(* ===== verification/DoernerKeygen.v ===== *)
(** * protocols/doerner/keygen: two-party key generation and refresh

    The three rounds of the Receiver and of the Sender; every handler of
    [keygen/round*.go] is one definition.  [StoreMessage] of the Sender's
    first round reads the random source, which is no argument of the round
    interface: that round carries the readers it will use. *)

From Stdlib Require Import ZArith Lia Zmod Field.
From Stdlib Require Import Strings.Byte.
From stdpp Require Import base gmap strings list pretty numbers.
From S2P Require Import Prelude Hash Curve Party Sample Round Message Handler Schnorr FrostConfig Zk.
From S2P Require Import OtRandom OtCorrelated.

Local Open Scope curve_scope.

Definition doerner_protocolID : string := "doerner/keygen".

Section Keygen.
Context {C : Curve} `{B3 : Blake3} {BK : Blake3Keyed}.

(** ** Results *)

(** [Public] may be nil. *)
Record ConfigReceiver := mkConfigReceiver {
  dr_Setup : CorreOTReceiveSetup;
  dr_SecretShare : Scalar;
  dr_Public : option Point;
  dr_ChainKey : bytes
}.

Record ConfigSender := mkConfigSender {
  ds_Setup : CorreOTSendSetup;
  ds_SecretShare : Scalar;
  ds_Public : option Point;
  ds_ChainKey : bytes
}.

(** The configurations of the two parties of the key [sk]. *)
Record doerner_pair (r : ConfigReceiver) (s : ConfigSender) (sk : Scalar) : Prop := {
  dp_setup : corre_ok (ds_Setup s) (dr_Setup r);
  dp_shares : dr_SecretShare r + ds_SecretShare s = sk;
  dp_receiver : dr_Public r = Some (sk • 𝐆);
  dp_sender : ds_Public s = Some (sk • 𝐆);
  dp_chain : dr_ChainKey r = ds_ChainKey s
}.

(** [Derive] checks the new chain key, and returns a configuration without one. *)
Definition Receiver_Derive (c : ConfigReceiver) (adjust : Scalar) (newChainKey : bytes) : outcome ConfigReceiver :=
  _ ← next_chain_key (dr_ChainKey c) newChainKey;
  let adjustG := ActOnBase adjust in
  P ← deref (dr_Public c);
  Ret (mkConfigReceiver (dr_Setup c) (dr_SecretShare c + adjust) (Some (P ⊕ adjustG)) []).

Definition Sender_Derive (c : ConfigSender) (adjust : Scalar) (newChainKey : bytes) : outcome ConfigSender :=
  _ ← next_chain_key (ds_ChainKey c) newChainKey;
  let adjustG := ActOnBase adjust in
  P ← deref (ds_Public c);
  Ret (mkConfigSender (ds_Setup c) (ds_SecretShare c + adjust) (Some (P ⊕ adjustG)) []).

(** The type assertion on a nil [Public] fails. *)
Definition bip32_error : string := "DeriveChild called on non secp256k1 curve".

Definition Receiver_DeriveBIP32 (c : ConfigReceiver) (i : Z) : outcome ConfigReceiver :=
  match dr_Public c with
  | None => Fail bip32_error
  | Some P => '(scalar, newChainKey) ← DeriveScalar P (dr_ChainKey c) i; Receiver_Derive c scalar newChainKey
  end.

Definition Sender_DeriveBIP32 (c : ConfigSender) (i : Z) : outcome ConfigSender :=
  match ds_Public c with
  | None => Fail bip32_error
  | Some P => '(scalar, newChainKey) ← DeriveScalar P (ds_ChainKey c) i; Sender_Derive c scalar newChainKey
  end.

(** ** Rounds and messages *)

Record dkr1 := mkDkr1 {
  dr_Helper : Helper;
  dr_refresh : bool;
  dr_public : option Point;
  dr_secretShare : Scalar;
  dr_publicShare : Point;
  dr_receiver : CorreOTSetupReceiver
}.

----

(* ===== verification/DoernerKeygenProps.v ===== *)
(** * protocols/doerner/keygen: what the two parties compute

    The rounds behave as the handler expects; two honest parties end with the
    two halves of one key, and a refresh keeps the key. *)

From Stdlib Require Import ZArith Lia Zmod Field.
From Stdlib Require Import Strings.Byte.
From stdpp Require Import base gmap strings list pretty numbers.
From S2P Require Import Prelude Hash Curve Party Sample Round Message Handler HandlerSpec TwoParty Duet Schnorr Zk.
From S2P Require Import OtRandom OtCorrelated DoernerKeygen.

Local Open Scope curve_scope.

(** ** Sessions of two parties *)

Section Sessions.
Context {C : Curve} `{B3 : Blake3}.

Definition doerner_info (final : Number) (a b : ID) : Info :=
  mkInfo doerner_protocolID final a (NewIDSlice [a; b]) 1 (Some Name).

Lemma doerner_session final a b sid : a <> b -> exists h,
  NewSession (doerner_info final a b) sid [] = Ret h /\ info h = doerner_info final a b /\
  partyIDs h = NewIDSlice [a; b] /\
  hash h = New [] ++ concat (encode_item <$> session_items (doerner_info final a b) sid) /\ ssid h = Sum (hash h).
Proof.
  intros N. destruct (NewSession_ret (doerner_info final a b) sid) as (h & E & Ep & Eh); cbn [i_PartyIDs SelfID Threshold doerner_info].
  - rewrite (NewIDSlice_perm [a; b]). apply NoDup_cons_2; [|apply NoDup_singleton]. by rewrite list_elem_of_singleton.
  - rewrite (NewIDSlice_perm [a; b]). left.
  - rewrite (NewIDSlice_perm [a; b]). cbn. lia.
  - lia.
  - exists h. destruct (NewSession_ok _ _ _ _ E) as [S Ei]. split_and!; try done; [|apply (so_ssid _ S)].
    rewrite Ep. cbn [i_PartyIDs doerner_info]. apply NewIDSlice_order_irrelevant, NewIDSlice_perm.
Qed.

----

> _YOUR GOAL_
When you reach the line holding "(* ===== verification/DoernerKeygen.v" in the records above, begin reproducing exactly, stop after the line holding "dp_chain : dr_ChainKey r = ds_ChainKey s", and output nothing else.

> _RESPONSE AREA_
(* ===== verification/DoernerKeygen.v ===== *)
(** * protocols/doerner/keygen: two-party key generation and refresh

    The three rounds of the Receiver and of the Sender; every handler of
    [keygen/round*.go] is one definition.  [StoreMessage] of the Sender's
    first round reads the random source, which is no argument of the round
    interface: that round carries the readers it will use. *)

From Stdlib Require Import ZArith Lia Zmod Field.
From Stdlib Require Import Strings.Byte.
From stdpp Require Import base gmap strings list pretty numbers.
From S2P Require Import Prelude Hash Curve Party Sample Round Message Handler Schnorr FrostConfig Zk.
From S2P Require Import OtRandom OtCorrelated.

Local Open Scope curve_scope.

Definition doerner_protocolID : string := "doerner/keygen".

Section Keygen.
Context {C : Curve} `{B3 : Blake3} {BK : Blake3Keyed}.

(** ** Results *)

(** [Public] may be nil. *)
Record ConfigReceiver := mkConfigReceiver {
  dr_Setup : CorreOTReceiveSetup;
  dr_SecretShare : Scalar;
  dr_Public : option Point;
  dr_ChainKey : bytes
}.

Record ConfigSender := mkConfigSender {
  ds_Setup : CorreOTSendSetup;
  ds_SecretShare : Scalar;
  ds_Public : option Point;
  ds_ChainKey : bytes
}.

(** The configurations of the two parties of the key [sk]. *)
Record doerner_pair (r : ConfigReceiver) (s : ConfigSender) (sk : Scalar) : Prop := {
  dp_setup : corre_ok (ds_Setup s) (dr_Setup r);
  dp_shares : dr_SecretShare r + ds_SecretShare s = sk;
  dp_receiver : dr_Public r = Some (sk • 𝐆);
  dp_sender : ds_Public s = Some (sk • 𝐆);
  dp_chain : dr_ChainKey r = ds_ChainKey s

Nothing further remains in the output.